London dating startup TrueView has launched an amusing new viral video campaign as it announces a fresh set of verification & safety-orientated features.
The Shoreditch startup has integrated with Jumio, the verification system used by Airbnb and easyJet, to let singles prove their identity and build trust on the dating app.
TrueView’s new feature lets members build their Trust Score by linking their dating profile to various social media accounts, whether Twitter, LinkedIn or Facebook, and by adding more information about themselves to the app.
The more social accounts linked & details added, the higher a user’s trust score, with the strength of each network rated on its trustworthiness.
Although these social accounts are linked, users who browse your profile cannot click through and access, say, your LinkedIn page or Twitter feed.
The update comes as TrueView launches a new viral video campaign, which sees Jolyon Rubinstein, actor in BBC comedy series The Revolution Will Be Televised, “take Tinder chat to the streets” to try and find a date.
The funny video seeks to highlight the disparity between online and offline behaviour, Rubinstein trying the sort of crude chat-up techniques usually only favoured by those hidden behind the relative anonymity of a dating app.
The video was posted on Don’t Panic’s Facebook page, where it has seen over 716 likes and 85k views so far.

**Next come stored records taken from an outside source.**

(** ** Escaping *)

(** C2.  With [Escaping] set, [FeedCharacter c] makes the single call
    [OnFieldCharacter c] and clears [Escaping], leaving [InRecord] as it
    was, whatever [c] is (separator, escape character and newline
    included); and with separator [:] and escape [\], the input
    [a\:b<newline>] gives one record with one field, whose characters are
    [a], [:] and [b]. *)
Theorem escaped_character_is_content :
  (forall (Separator Escape : CharT) (p : DSVParser) (c : CharT),
     Escaping p = true ->
     FeedCharacter Separator Escape c p
     = (tt, mkDSVParser false (InRecord p), [OnFieldCharacter c]))
  /\ calls (FeedCharacters UnixDSVParser.Separator UnixDSVParser.Escape
              (chars "a\:b" ++ [newline])) initial
     = [OnRecordStart; OnFieldCharacter "a"; OnFieldCharacter ":";
        OnFieldCharacter "b"; OnFieldEnd; OnRecordEnd].
Proof.
  split.
  - intros Separator Escape [e i] c H. simpl in H. subst e. reflexivity.
  - reflexivity.
Qed.

Lemma escaped_character_is_content_witness :
  let p := fields (FeedCharacters ":" "\" (chars "a\")) initial in
  Escaping p = true
  /\ FeedCharacter ":" "\" ":" p
     = (tt, mkDSVParser false (InRecord p), [OnFieldCharacter ":"]).
Proof.
  intro p. split.
  - reflexivity.
  - apply (proj1 escaped_character_is_content ":"%char "\"%char p ":"%char).
    reflexivity.
Defined.

(** ** Separator and escape configured as the same character *)

(** C3, refuted as stated.  With [:] as both separator and escape, after
    [a] has opened a record, feeding [:] calls [OnFieldEnd] and leaves
    [Escaping] clear. *)
Lemma shared_character_escapes_fails :
  ~ shared_character_escapes ":" (fields (FeedCharacter ":" ":" "a") initial).
Proof.
  unfold shared_character_escapes. intro H.
  destruct (H eq_refl eq_refl) as [H1 _]. discriminate H1.
Qed.

(** C3, amended.  When separator and escape are the same character [k],
    the separator test comes first: feeding [k] with [Escaping] clear and
    [InRecord] set makes the single call [OnFieldEnd] and changes no
    field, so [Escaping] stays clear. *)
Theorem shared_character_separates (k : CharT) (p : DSVParser) :
  Escaping p = false -> InRecord p = true ->
  FeedCharacter k k k p = (tt, p, [OnFieldEnd]).
Proof.
  destruct p as [e i]; simpl; intros -> ->.
  unfold_method. rewrite Ascii.eqb_refl. reflexivity.
Qed.

Lemma shared_character_separates_witness :
  let p := fields (FeedCharacter ":" ":" "a") initial in
  Escaping p = false /\ InRecord p = true
  /\ FeedCharacter ":" ":" ":" p = (tt, p, [OnFieldEnd]).
Proof.
  intro p. split; [reflexivity|]. split; [reflexivity|].
  apply (@shared_character_separates ":"%char p); reflexivity.
Defined.

(** With separator and escape the same, no call sequence ever sets
    [Escaping]. *)
Lemma shared_character_never_escapes (k : CharT) (p : DSVParser) :
  reachable k k p -> Escaping p = false.
Proof.
  induction 1 as [|p c _ IH|p _ IH|p _ IH]; try reflexivity.
  - destruct p as [e i]; simpl in IH; subst e.
    destruct i; unfold_method; split_tests; reflexivity.
  - destruct p as [e i]; simpl in IH; subst e. destruct i; reflexivity.
Qed.

(** ** Finishing *)

(** C4.  With separator [:] and escape [\], feeding [a], [:], [b] from the
    initial state and then calling [FinishParsing] makes exactly the calls
    [OnRecordStart], [OnFieldCharacter a], [OnFieldEnd],
    [OnFieldCharacter b], [OnFieldEnd], [OnRecordEnd]: the calls that
    feeding [a:b<newline>] makes without [FinishParsing]. *)
Theorem unterminated_record_is_finished :
  calls (FeedCharacters UnixDSVParser.Separator UnixDSVParser.Escape (chars "a:b") ;;
         FinishParsing) initial
  = [OnRecordStart; OnFieldCharacter "a"; OnFieldEnd;
     OnFieldCharacter "b"; OnFieldEnd; OnRecordEnd]
  /\ calls (FeedCharacters UnixDSVParser.Separator UnixDSVParser.Escape (chars "a:b") ;;
            FinishParsing) initial
     = calls (FeedCharacters UnixDSVParser.Separator UnixDSVParser.Escape
                (chars "a:b" ++ [newline])) initial.
Proof. split; reflexivity. Qed.

(** C5.  [FinishParsing] with [InRecord] set calls [OnFieldEnd] then
    [OnRecordEnd] and clears both flags; with [InRecord] clear it makes no
    call and changes no field; so in every state, reachable or not, a
    second [FinishParsing] straight after the first makes no call. *)
Theorem FinishParsing_idempotent (p : DSVParser) :
  FinishParsing p
  = (if InRecord p
     then (tt, mkDSVParser false false, [OnFieldEnd; OnRecordEnd])
     else (tt, p, []))
  /\ calls (FinishParsing ;; FinishParsing) p = calls FinishParsing p
  /\ calls FinishParsing (fields FinishParsing p) = []
  /\ fields FinishParsing (fields FinishParsing p) = fields FinishParsing p.
Proof. destruct p as [[] []]; repeat split. Qed.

Speaking about the company’s new focus, TrueView co-founder Matt Verity said: “People looking for love are finding themselves trudging through conversations with people who aren’t serious about dating, or worse, are lying.

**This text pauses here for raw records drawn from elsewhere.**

(** Modelled from the spec: the policy of a no-check build, whose failure
    branch does nothing. *)
Definition empty_assert : assert_type :=
  {| error := Empty_set; out_of_range_failure := fun _ => None |}.

(** Modelled from the spec: a policy whose failure branch raises the
    message as an error. *)
Definition throwing_assert : assert_type :=
  {| error := string; out_of_range_failure := fun msg => Some msg |}.

(** Result of a checked operation: the messages handed to the failure
    branch of the policy, then either the error it raised or the value. *)
Definition checked (P : assert_type) (A : Type) : Type :=
  (list string * (error P + A))%type.

Definition ret {P : assert_type} {A : Type} (a : A) : checked P A :=
  ([], inr a).

Definition bind {P : assert_type} {A B : Type}
    (c : checked P A) (k : A -> checked P B) : checked P B :=
  match c with
  | (log, inl e) => (log, inl e)
  | (log, inr a) => let (log', r) := k a in (log ++ log', r)
  end.

Notation "x <- c ;; k" := (bind c (fun x => k))
  (at level 61, c at next level, right associativity).

(** Modelled from the spec: [assert_type::out_of_range_assert(pred, msg)];
    the failure branch is taken exactly when the predicate is false. *)
Definition out_of_range_assert (P : assert_type) (pred : bool) (msg : string)
    : checked P unit :=
  if pred then ret tt
  else ([msg], match out_of_range_failure P msg with
               | Some e => inl e
               | None => inr tt
               end).

(** The messages handed to the failure branch by a checked operation. *)
Definition failures {P : assert_type} {A : Type} (c : checked P A)
    : list string := fst c.

(** Whether the failure branch of the policy was taken. *)
Definition policy_invoked {P : assert_type} {A : Type} (c : checked P A)
    : bool :=
  match failures c with
  | [] => false
  | _ :: _ => true
  end.

(** ** Character storage *)

Section View.

Context {charT : Type}.

Definition memory : Type := const_pointer -> option charT.

(** The [k] characters stored from address [p] on. *)
Fixpoint read (m : memory) (p : const_pointer) (k : nat)
    : option (list charT) :=
  match k with
  | O => Some []
  | S k' =>
      match m p, read m (p + 1) k' with
      | Some c, Some cs => Some (c :: cs)
      | _, _ => None
      end
  end.

(** Storage [m] with the characters [cs] written from address [a] on. *)
Definition store (m : memory) (a : const_pointer) (cs : list charT)
    : memory :=
  fun x =>
    if (a <=? x) && (x <? a + Z.of_nat (List.length cs))
    then nth_error cs (Z.to_nat (x - a))
    else m x.

(** ** [basic_substring] *)

Record basic_substring : Type := {
  start : const_pointer;
  length : size_type
}.

(** [basic_substring()]: both members are value-initialised. *)
Definition basic_substring_default : basic_substring :=
  {| start := null; length := 0 |}.

(** [basic_substring(const basic_substring&)] *)
Definition basic_substring_copy (substring : basic_substring)
    : basic_substring :=
  {| start := start substring; length := length substring |}.

(** [basic_substring(const charT* s, size_type n)] *)
Definition basic_substring_ptr (s : const_pointer) (n : size_type)
    : basic_substring :=
  {| start := s; length := n |}.

Definition begin (V : basic_substring) : const_pointer := start V.

Definition end_ (V : basic_substring) : const_pointer := start V + length V.

Definition size (V : basic_substring) : size_type := length V.

(** [void clear() { length = 0; }] *)
Definition clear (V : basic_substring) : basic_substring :=
  {| start := start V; length := 0 |}.

(** [bool empty() const { return length; }]: the conversion of a
    [size_type] to [bool] is [true] for every value but zero. *)
Definition empty (V : basic_substring) : bool := negb (length V =? 0).

(** [basic_substring(const basic_substring& substring, size_type pos,
    size_type n = npos)] *)
Definition basic_substring_sub (P : assert_type)
    (substring : basic_substring) (pos n : size_type)
    : checked P basic_substring :=
  let size_ := size substring in
  _ <- out_of_range_assert P (pos <=? size_) "pos > size" ;;
  ret {| start := begin substring + pos;
         length := Z.min n (to_size (size_ - pos)) |}.

(** [operator [](size_type pos)]: the reference [start[pos]], read. *)
Definition subscript (m : memory) (V : basic_substring) (pos : size_type)
    : option charT :=
  m (start V + pos).

(** [at(size_type pos)] *)
Definition at_ (P : assert_type) (m : memory) (V : basic_substring)
    (pos : size_type) : checked P (option charT) :=
  _ <- out_of_range_assert P (pos <? size V) "pos >= size" ;;
  ret (m (start V + pos)).

Definition front (m : memory) (V : basic_substring) : option charT :=
  m (start V).

Definition back (m : memory) (V : basic_substring) : option charT :=
  m (start V + length V - 1).

(** [void pop_front() { ++start; --length; }] *)
Definition pop_front (V : basic_substring) : basic_substring :=
  {| start := start V + 1; length := to_size (length V - 1) |}.

(** [void pop_back() { --length; }] *)
Definition pop_back (V : basic_substring) : basic_substring :=
  {| start := start V; length := to_size (length V - 1) |}.

(** [void swap(basic_substring& rhs)]: the pair (this, rhs) afterwards. *)
Definition swap (V rhs : basic_substring)
    : basic_substring * basic_substring :=
  ({| start := start rhs; length := length rhs |},
   {| start := start V; length := length V |}).

Definition data (V : basic_substring) : const_pointer := start V.

(** [substr(size_type pos, size_type n = npos)] *)
Definition substr (P : assert_type) (V : basic_substring)
    (pos n : size_type) : checked P basic_substring :=
  basic_substring_sub P V pos n.

(** The characters a view gives access to: [length] characters from
    [start] on, when all of them are readable. *)
Definition content (m : memory) (V : basic_substring)
    : option (list charT) :=
  read m (start V) (Z.to_nat (length V)).

(** ** Owned strings *)

(** [std::basic_string<charT, traits, Allocator>], as far as the class
    uses it: the owner of [str_size] characters stored from [str_data]
    on. *)
Record basic_string : Type := {
  str_data : const_pointer;
  str_size : size_type
}.

(** [std::basic_string(const charT* s, size_type n)]: copies the [n]
    characters from [s] on into storage of its own, at the address [a]
    that the allocator hands out.  Reading a character that is not there
    is undefined and gives [None]. *)
Definition basic_string_ptr (m : memory) (a s : const_pointer)
    (n : size_type) : option (memory * basic_string) :=
  match read m s (Z.to_nat n) with
  | Some cs => Some (store m a cs, {| str_data := a; str_size := n |})
  | None => None
  end.

(** What the allocator guarantees of the address it hands out for [k]
    characters: none of them holds a character yet. *)
Definition fresh (m : memory) (a : const_pointer) (k : nat) : bool :=
  forallb (fun i => match m (a + Z.of_nat i) with
                    | None => true
                    | Some _ => false
                    end) (seq 0 k).

(** [to_string()] *)
Definition to_string (m : memory) (a : const_pointer) (V : basic_substring)
    : option (memory * basic_string) :=
  basic_string_ptr m a (start V) (length V).

(** [basic_substring(const std::basic_string<charT, traits, Allocator>& s)] *)
Definition basic_substring_string (s : basic_string) : basic_substring :=
  {| start := str_data s; length := str_size s |}.

(** [make_substring(const charT (&str)[N])] *)
Definition make_substring (str : const_pointer) (N : size_type)
    : basic_substring :=
  basic_substring_ptr str (to_size (N - 1)).

(** [operator <<]: [stream.write(substring.data(), substring.size())]. *)
Definition stream_write (m : memory) (stream : list charT)
    (V : basic_substring) : option (list charT) :=
  match read m (data V) (Z.to_nat (size V)) with
  | Some cs => Some (stream ++ cs)
  | None => None
  end.

(** ** Comparison *)

(** The part of [traits] the comparison uses. *)
Record char_traits : Type := {
  lt : charT -> charT -> bool
}.

(** [traits_type::compare(s1, s2, n)]: the sign of the first difference
    among the first [n] characters, zero when there is none. *)
Fixpoint compare (traits : char_traits) (m : memory)
    (s1 s2 : const_pointer) (k : nat) : option Z :=
  match k with
  | O => Some 0
  | S k' =>
      match m s1, m s2 with
      | Some c1, Some c2 =>
          if lt traits c1 c2 then Some (-1)
          else if lt traits c2 c1 then Some 1
          else compare traits m (s1 + 1) (s2 + 1) k'
      | _, _ => None
      end
  end.

(** The two kinds of non-static members of the class. *)
Inductive member_kind : Type := data_member | member_function.

(** The named members of [basic_substring]: [start] and [length] are its
    two data members, of types [const_pointer] and [size_type]; the
    other names are its member functions.  No member function is called
    [length]. *)
Definition member (name : string) : option member_kind :=
  if existsb (String.eqb name) ["start"; "length"]%string
  then Some data_member
  else if existsb (String.eqb name)
            ["begin"; "end"; "rbegin"; "rend"; "cbegin"; "cend"; "crbegin";
             "crend"; "size"; "clear"; "empty"; "at"; "front"; "back";
             "pop_front"; "pop_back"; "swap"; "data"; "substr";
             "to_string"]%string
  then Some member_function
  else None.

(** A call [object.name()]: it has a value when [name] is a member
    function; a data member of type [size_type] cannot be called, and the
    expression is then ill-formed. *)
Definition member_call {A : Type} (name : string) (result : A) : option A :=
  match member name with
  | Some member_function => Some result
  | Some data_member | None => None
  end.

(** [bool operator ==(const basic_substring& rhs)]:
    [length == rhs.length() && traits_type::compare(start, rhs.start,
    length) == 0].  The outer [None] is an operator that has no value at
    all, the inner one a comparison that reads a character that is not
    there. *)
Definition operator_eq (traits : char_traits) (m : memory)
    (V rhs : basic_substring) : option (option bool) :=
  match member_call "length" (length rhs) with
  | None => None
  | Some rhs_length =>
      Some (if length V =? rhs_length
            then match compare traits m (start V) (start rhs)
                         (Z.to_nat (length V)) with
                 | Some r => Some (r =? 0)
                 | None => None
                 end
            else Some false)
  end.

(** [bool operator !=(const basic_substring& rhs)]: the negation of
    [operator ==] on the same two views. *)
Definition operator_ne (traits : char_traits) (m : memory)
    (V rhs : basic_substring) : option (option bool) :=
  match operator_eq traits m V rhs with
  | None => None
  | Some r => Some (option_map negb r)
  end.

End View.

Arguments memory : clear implicits.
Arguments char_traits : clear implicits.

(** ** Storage of string literals *)

(** Storage that holds nothing. *)
Definition no_storage {charT : Type} : memory charT := fun _ => None.

(** Storage that holds the array of a [char] string literal, terminator
    included, at address [a]. *)
Definition literal (a : const_pointer) (s : string) : memory ascii :=
  store no_storage a (list_ascii_of_string s ++ [Ascii.zero]).

(** [std::char_traits<char>], as far as the comparison uses it. *)
Definition char_traits_char : char_traits ascii :=
  {| lt := fun c1 c2 => (nat_of_ascii c1 <? nat_of_ascii c2)%nat |}.

(** ** Iteration and null-terminated input *)

Section Iteration.

Context {charT : Type}.

(** [cbegin()] and [cend()] return [begin()] and [end()]. *)
Definition cbegin (V : basic_substring) : const_pointer := begin V.

Definition cend (V : basic_substring) : const_pointer := end_ V.

(** [std::reverse_iterator<const_iterator>]: it holds the iterator it
    was made from, designates the character just before it, and advances
    by stepping that iterator back. *)
Record const_reverse_iterator : Type := {
  base : const_pointer
}.

Definition rbegin (V : basic_substring) : const_reverse_iterator :=
  {| base := end_ V |}.

Definition rend (V : basic_substring) : const_reverse_iterator :=
  {| base := begin V |}.

Definition crbegin (V : basic_substring) : const_reverse_iterator :=
  {| base := end_ V |}.

Definition crend (V : basic_substring) : const_reverse_iterator :=
  {| base := begin V |}.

“This is a huge issue across a number of today’s dating apps. While some may claim to be about finding real relationships, often this is backed up with fluff, like swiping a different way or being able to super-like to show someone you’re ‘really keen’.
“None of them actually protect people from fake profiles, or make any effort to weed out those wanting to use online dating for the wrong reasons.”

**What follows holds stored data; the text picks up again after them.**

(** * Pollo Control: ledger, metrics, ticket encoder and scale adapter

    A shallow embedding of the accounting core of the weighing application
    ([types.ts], [App.tsx], [components/WeighingPanel.tsx]) together with the
    properties its specification states about it.

    Numbers.  The ledger's JavaScript numbers (weights, crate counts, stock)
    are embedded as exact rationals [Q]: the order, the sums and the guarded
    divisions of the code are kept, IEEE-754 rounding is not represented.
    Statements about numeric results therefore use [==] ([Qeq]).  Where the
    code itself tests for a value that is not a rational ([isNaN] in the
    weighing form) the embedding uses the four-way type [number] below. *)

From Stdlib Require Import QArith Qminmax Qround Qabs Lqa ZArith Lia.
From Stdlib Require Import List String Ascii Bool DecimalString.
Import ListNotations.
Local Open Scope Q_scope.

(** ** JavaScript primitives used by the code *)

(** [a > b] on finite numbers. *)
Definition gt (a b : Q) : bool := negb (Qle_bool a b).

(** [Math.max(a, b)] on finite numbers. *)
Definition Math_max (a b : Q) : Q := Qmax a b.

(** [xs.reduce(f, init)]. *)
Definition reduce {A B : Type} (f : B -> A -> B) (init : B) (xs : list A) : B :=
  fold_left f xs init.

(** [Date.now().toString()]: the decimal numeral of an integer time stamp. *)
Definition toString (n : Z) : string := NilZero.string_of_int (Z.to_int n).

(** [s === t] on strings. *)
Definition streq (s t : string) : bool := String.eqb s t.

(** A [string | null] state cell; [!x] holds for [null] and for the empty
    string. *)
Definition truthy (x : option string) : bool :=
  match x with
  | Some s => negb (streq s "")
  | None => false
  end.

(** [x === s] for a [string | null] cell [x]. *)
Definition is_id (x : option string) (s : string) : bool :=
  match x with
  | Some t => streq s t
  | None => false
  end.

(** ** Data model ([types.ts]) *)

Module WeightEntry.
Record t : Type := mk
  { id : string; weight : Q; crateCount : Q; timestamp : Z }.
End WeightEntry.

Module MortalityEntry.
Record t : Type := mk
  { id : string; count : Q; weight : Q; timestamp : Z }.
End MortalityEntry.

Module Sale.
Record t : Type := mk
  { id : string;
    clientName : string;
    targetFullCrates : Q;
    createdAt : Z;
    fullCrates : list WeightEntry.t;
    emptyCrates : list WeightEntry.t;
    mortality : list MortalityEntry.t;
    isCompleted : bool }.

(** [{ ...sale, fullCrates: l }] and its siblings. *)
Definition with_fullCrates (s : t) (l : list WeightEntry.t) : t :=
  mk (id s) (clientName s) (targetFullCrates s) (createdAt s)
     l (emptyCrates s) (mortality s) (isCompleted s).
Definition with_emptyCrates (s : t) (l : list WeightEntry.t) : t :=
  mk (id s) (clientName s) (targetFullCrates s) (createdAt s)
     (fullCrates s) l (mortality s) (isCompleted s).
Definition with_mortality (s : t) (l : list MortalityEntry.t) : t :=
  mk (id s) (clientName s) (targetFullCrates s) (createdAt s)
     (fullCrates s) (emptyCrates s) l (isCompleted s).
Definition with_isCompleted (s : t) (b : bool) : t :=
  mk (id s) (clientName s) (targetFullCrates s) (createdAt s)
     (fullCrates s) (emptyCrates s) (mortality s) b.
End Sale.

Module Provider.
Record t : Type := mk
  { id : string;
    name : string;
    logo : option string;
    initialFullCrates : Q;
    chickensPerCrate : Q;
    createdAt : Z;
    sales : list Sale.t;
    isActive : bool }.

(** [{ ...p, sales: l }]. *)
Definition with_sales (p : t) (l : list Sale.t) : t :=
  mk (id p) (name p) (logo p) (initialFullCrates p) (chickensPerCrate p)
     (createdAt p) l (isActive p).
End Provider.

(** ** Metric calculations ([calculateSaleMetrics], src/src/App.tsx) *)

Record Metrics : Type := mkMetrics
  { fullWeight : Q; fullCount : Q;
    emptyWeight : Q; emptyCount : Q;
    avgTare : Q; totalTare : Q;
    deadCount : Q; deadWeight : Q;
    netWeight : Q;
    totalBirds : Q; avgWeightPerBird : Q }.

(** The second parameter is optional in the source and defaults to 9. *)
Definition calculateSaleMetrics (sale : Sale.t) (chickensPerCrate : option Q)
  : Metrics :=
  let chickensPerCrate :=
    match chickensPerCrate with Some c => c | None => 9 end in
  let fullWeight :=
    reduce (fun a b => a + WeightEntry.weight b) 0 (Sale.fullCrates sale) in
  let fullCount :=
    reduce (fun a b => a + WeightEntry.crateCount b) 0 (Sale.fullCrates sale) in
  let emptyWeight :=
    reduce (fun a b => a + WeightEntry.weight b) 0 (Sale.emptyCrates sale) in
  let emptyCount :=
    reduce (fun a b => a + WeightEntry.crateCount b) 0 (Sale.emptyCrates sale) in
  let deadCount :=
    reduce (fun a b => a + MortalityEntry.count b) 0 (Sale.mortality sale) in
  let deadWeight :=
    reduce (fun a b => a + MortalityEntry.weight b) 0 (Sale.mortality sale) in
  let avgTare := if gt emptyCount 0 then emptyWeight / emptyCount else 5 # 2 in
  let totalTare := fullCount * avgTare in
  let netWeight := Math_max 0 (fullWeight - totalTare - deadWeight) in
  let totalBirds := fullCount * chickensPerCrate - deadCount in
  let avgWeightPerBird := if gt totalBirds 0 then netWeight / totalBirds else 0 in
  mkMetrics fullWeight fullCount emptyWeight emptyCount avgTare totalTare
            deadCount deadWeight netWeight totalBirds avgWeightPerBird.

(** The sum of a numeric field over a list of entries, as the specification
    writes it: [total f l] is the sum of [f e] for [e] in [l]. *)
Fixpoint total {A : Type} (f : A -> Q) (l : list A) : Q :=
  match l with
  | [] => 0
  | e :: r => f e + total f r
  end.

(** ** Application state ([App], both App.tsx files)

    The component keeps the provider collection and two selections; the
    current provider and its sales are derived on every render. *)

Record AppState : Type := mkApp
  { providers : list Provider.t;
    selectedProviderId : option string;
    currentSaleId : option string }.

(** [providers.find(p => p.id === selectedProviderId)]. *)
Definition currentProvider (st : AppState) : option Provider.t :=
  find (fun p => is_id (selectedProviderId st) (Provider.id p)) (providers st).

(** [currentProvider?.sales || []]. *)
Definition currentSales (st : AppState) : list Sale.t :=
  match currentProvider st with
  | Some p => Provider.sales p
  | None => []
  end.

Definition setCurrentSaleId (x : option string) (st : AppState) : AppState :=
  mkApp (providers st) (selectedProviderId st) x.

Definition handleUpdateProviderSales
  (providerId : string) (updatedSales : list Sale.t) (st : AppState) : AppState :=
  mkApp
    (map (fun p =>
            if streq (Provider.id p) providerId
            then Provider.with_sales p updatedSales
            else p)
         (providers st))
    (selectedProviderId st) (currentSaleId st).

(** ** Sale operations *)

Inductive EntryType : Type := FULL | EMPTY | MORTALITY.

(** The map body of [toggleSaleLock]. *)
Definition toggled (saleId : string) (s : Sale.t) : Sale.t :=
  if streq (Sale.id s) saleId
  then Sale.with_isCompleted s (negb (Sale.isCompleted s))
  else s.

Definition toggleSaleLock (saleId : string) (st : AppState) : AppState :=
  match selectedProviderId st with
  | Some pid =>
      if negb (truthy (Some pid)) then st
      else
        let updatedSales := map (toggled saleId) (currentSales st) in
        handleUpdateProviderSales pid updatedSales st
  | None => st
  end.

(** The crate count of a list of crate entries,
    [l.reduce((sum, c) => sum + c.crateCount, 0)]. *)
Definition crateSum (l : list WeightEntry.t) : Q :=
  reduce (fun sum c => sum + WeightEntry.crateCount c) 0 l.

(** [currentSales.reduce((acc, s) => acc + s.fullCrates.reduce(...), 0)]. *)
Definition totalSoldGlobal (sales : list Sale.t) : Q :=
  reduce (fun acc s => acc + crateSum (Sale.fullCrates s)) 0 sales.

(** The three object spreads of [addWeight]: [sale] with one entry more
    at the end of the sequence of kind [type]. *)
Definition pushEntry (type : EntryType) (entryId : string)
  (weight count : Q) (timestamp : Z) (sale : Sale.t) : Sale.t :=
  match type with
  | FULL =>
      Sale.with_fullCrates sale
        (Sale.fullCrates sale ++ [WeightEntry.mk entryId weight count timestamp])
  | EMPTY =>
      Sale.with_emptyCrates sale
        (Sale.emptyCrates sale ++ [WeightEntry.mk entryId weight count timestamp])
  | MORTALITY =>
      Sale.with_mortality sale
        (Sale.mortality sale ++ [MortalityEntry.mk entryId count weight timestamp])
  end.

With the video campaign, TrueView also released the results of a study of 2,000 British online daters, which found that singles spend longer making a cup of tea than choosing a potential partner online.
The survey revealed that Brits spend an average of one minute and 45 seconds before connecting with someone online, with a third of respondents saying they had been on a date with someone who was posing as single.
Another 41% admitted to lying on their dating profiles, with one in ten men saying they had lied about their relationship status.
In addition to TrueView’s new Trust Score, the startup also introduced a community rating system and trust filter with its latest update.
The community rating system scores users on how they interact with each other, “meaning that members’ own behaviour — like sending unwanted naked pictures — dictates their level of success,” Verity said.
The trust filter, on the other hand, lets users choose who contacts them on the app.
For example, a member could choose to only let those with a trust score of 60% or higher contact them, and only those who had added the relevant number of social accounts could get in touch.
To increase a Trust Score, singles can add their Facebook account, LinkedIn, Twitter, a valid email, phone number, a quote about themselves, three selfies, a Spotify song and a YouTube video.
And for those looking to be 100% verified, they can get a Verified ID badge by using Jumio’s identity check and uploading a passport, driving license or identity card – the same ID check used by Airbnb and easyJet.
It’s an exciting and bold new strategy from the London startup, and one that could resonate well with today’s singles if coupled with the right sort of marketing over the coming months.